Este é mais um do crescente número de acidentes fatais envolvendo carros da Tesla operando no piloto automático. Mas o caso de McGee é incomum porque ele sobreviveu e contou aos investigadores o que havia acontecido: ele se distraiu e confiou em um sistema que não viu, nem freou ao se deparar com um carro estacionado à sua frente. Os motoristas de veículos da Tesla que usavam o piloto automático em outros acidentes fatais, na maioria dos casos, morreram, deixando os investigadores com a tarefa de reunir as informações dos dados armazenados e vídeos gravados pelos carros.

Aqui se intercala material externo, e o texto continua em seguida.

Definition chain_of (chains : list (string * nchain)) (table name : string) : option nchain :=
  snd <$> last_match (fun tc => String.eqb tc.1 table && String.eqb (ch_name tc.2) name) chains.

Definition exactRuleMarkers (table chain prefix : string) (expected : list string) : IO NS bool :=
  rules ← nft_GetRules table chain;
  let markers := List.filter (fun m => HasPrefix m prefix) (map ru_userdata rules) in
  mret ((length (remove_dups markers) =? length expected)%nat &&
        forallb (fun m => (length (List.filter (String.eqb m) markers) =? 1)%nat) expected).

(** One row of the comparison: absent chains only matter where required. *)
Fixpoint check_markers (checks : list (string * option nchain * string * list string * bool)) : IO NS bool :=
  match checks with
  | [] => mret true
  | (table, chain, prefix, expected, required) :: rest =>
      match chain with
      | None => if required : bool then mret false else check_markers rest
      | Some c =>
          matches ← exactRuleMarkers table (ch_name c) prefix expected;
          if matches : bool then check_markers rest else mret false
      end
  end.

Definition gatewayRulesCurrent (config : GatewayConfig) (healthy : bool) : IO NS bool :=
  tables ← nft_ListTables;
  chains ← nft_ListChains;
  if negb (contains_string tables coreTableName) then mret false
  else
    match chain_of chains coreTableName "forward", chain_of chains coreTableName "postrouting" with
    | Some coreForward, Some corePostrouting =>
        if negb (bool_decide (ch_policy coreForward = Some VerdictDrop)) then mret false
        else
          let engine name := if contains_string tables engineFilterTableName
                             then chain_of chains engineFilterTableName name else None in
          let marked (names : list string) := map (fun n => engineRuleMarkerPrefix +:+ n) names in
          check_markers
            [(coreTableName, Some coreForward, "waycloak:",
              if healthy then ["waycloak:overlay-to-tunnel"; "waycloak:tunnel-to-overlay-port-forward";
                               "waycloak:tunnel-to-overlay-established"] else [], true);
             (coreTableName, Some corePostrouting, "waycloak:",
              if healthy then ["waycloak:overlay-masquerade"] else [], true);
             (engineFilterTableName, engine engineInputChainName, engineRuleMarkerPrefix,
              if healthy then marked ["health-input"; "dns-udp-input"; "dns-tcp-input"] else [], healthy);
             (engineFilterTableName, engine engineForwardChainName, engineRuleMarkerPrefix,
              if healthy then marked ["overlay-to-tunnel"; "tunnel-to-overlay-port-forward";
                                      "tunnel-to-overlay-established"] else [], healthy);
             (engineFilterTableName, engine engineOutputChainName, engineRuleMarkerPrefix,
              marked ["cluster-dns-udp-output"; "cluster-dns-tcp-output"], true)]
    | _, _ => mret false
    end.

(** *** The engine's filter table *)

(** The deletions of one chain: every rule that carries the program's marker. *)
Definition delete_marked (chain : option nchain) : IO NS (list nftop) :=
  match chain with
  | None => mret []
  | Some c =>
      rules ← nft_GetRules engineFilterTableName (ch_name c);
      mret (map (OpDelRule engineFilterTableName (ch_name c))
              (List.filter (fun r => HasPrefix (ru_userdata r) engineRuleMarkerPrefix) rules))
  end.

Definition engine_rule (chain marker : string) (exprs : list nexpr) : nftop :=
  OpAddRule engineFilterTableName chain (mkRule (engineRuleMarkerPrefix +:+ marker) exprs).

Definition engine_additions (config : GatewayConfig) (healthy : bool) : list nftop :=
  [engine_rule engineOutputChainName "cluster-dns-udp-output" (outputDNS config IPPROTO_UDP);
   engine_rule engineOutputChainName "cluster-dns-tcp-output" (outputDNS config IPPROTO_TCP)] ++
  if healthy then
    [engine_rule engineInputChainName "health-input" (inputPort (gd_OverlayInterface config) IPPROTO_TCP (gd_HealthPort config));
     engine_rule engineInputChainName "dns-udp-input" (inputPort (gd_OverlayInterface config) IPPROTO_UDP DNSListenPort);
     engine_rule engineInputChainName "dns-tcp-input" (inputPort (gd_OverlayInterface config) IPPROTO_TCP DNSListenPort);
     engine_rule engineForwardChainName "overlay-to-tunnel"
       (interfacePair (gd_OverlayInterface config) (gd_TunnelInterface config) true);
     engine_rule engineForwardChainName "tunnel-to-overlay-port-forward"
       (markedPortForward (gd_TunnelInterface config) (gd_OverlayInterface config));
     engine_rule engineForwardChainName "tunnel-to-overlay-established"
       (interfacePair (gd_TunnelInterface config) (gd_OverlayInterface config) false ++ established)]
  else [].

Definition is_none {A} (o : option A) : bool := match o with None => true | Some _ => false end.

Definition replaceEngineFilterRules (config : GatewayConfig) (healthy : bool) : IO NS (list nftop) :=
  tables ← nft_ListTables;
  chains ← nft_ListChains;
  if negb (contains_string tables engineFilterTableName) then
    if healthy then io_fail (ENew "gluetun filter table is unavailable") else mret []
  else
    let input := chain_of chains engineFilterTableName engineInputChainName in
    let forward := chain_of chains engineFilterTableName engineForwardChainName in
    let output := chain_of chains engineFilterTableName engineOutputChainName in
    if is_none output || healthy && (is_none input || is_none forward)
    then io_fail (ENew "required Gluetun filter chains are unavailable")
    else
      d1 ← delete_marked input;
      d2 ← delete_marked forward;
      d3 ← delete_marked output;
      mret (d1 ++ d2 ++ d3 ++ engine_additions config healthy).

“Eu estava dirigindo e deixei meu celular cair”, disse McGee a um policial que estava cuidando do caso, de acordo com uma gravação de uma câmera corporal no uniforme de um policial. “Eu olhei para baixo, passei pela placa de pare e bati no carro do cara.”
As declarações de McGee aos investigadores, o relatório do acidente e os arquivos do tribunal pintam um quadro trágico do excesso de confiança na tecnologia. Eles também sugerem fortemente que o piloto automático falhou em uma função básica - frenagem automática de emergência - que os engenheiros desenvolveram anos atrás. Muitos carros mais novos, inclusive modelos muito mais baratos e menos sofisticados que os da Tesla, podem diminuir a velocidade ou parar o carro quando um acidente parece provável.
Na segunda-feira, a Administração Nacional de Segurança do Tráfego Rodoviário (NHTSA, sigla em inglês) disse que abriu uma investigação formal a respeito do piloto automático. A agência disse estar ciente de 11 acidentes desde 2018 envolvendo automóveis da Tesla que colidiram com carros da polícia, dos bombeiros e outros veículos de emergência com luzes piscando estacionados em estradas e rodovias. Em um deles, um Tesla colidiu com um caminhão de bombeiros em dezembro de 2019 em Indiana, matando um passageiro do veículo e ferindo gravemente o motorista.
Dirigir distraído pode ser fatal em qualquer carro. Mas especialistas em segurança dizem que o piloto automático talvez encoraje a distração induzindo as pessoas a pensar que seus carros são mais capazes do que elas. E o sistema não inclui dispositivos de segurança para garantir que os motoristas estejam prestando atenção na estrada e possam retomar o controle se algo der errado.
A Tesla, a fabricante de automóveis mais valiosa do mundo, e seu CEO, Elon Musk, descrevem o piloto automático de seus carros como uma forma de tornar a direção mais fácil e segura.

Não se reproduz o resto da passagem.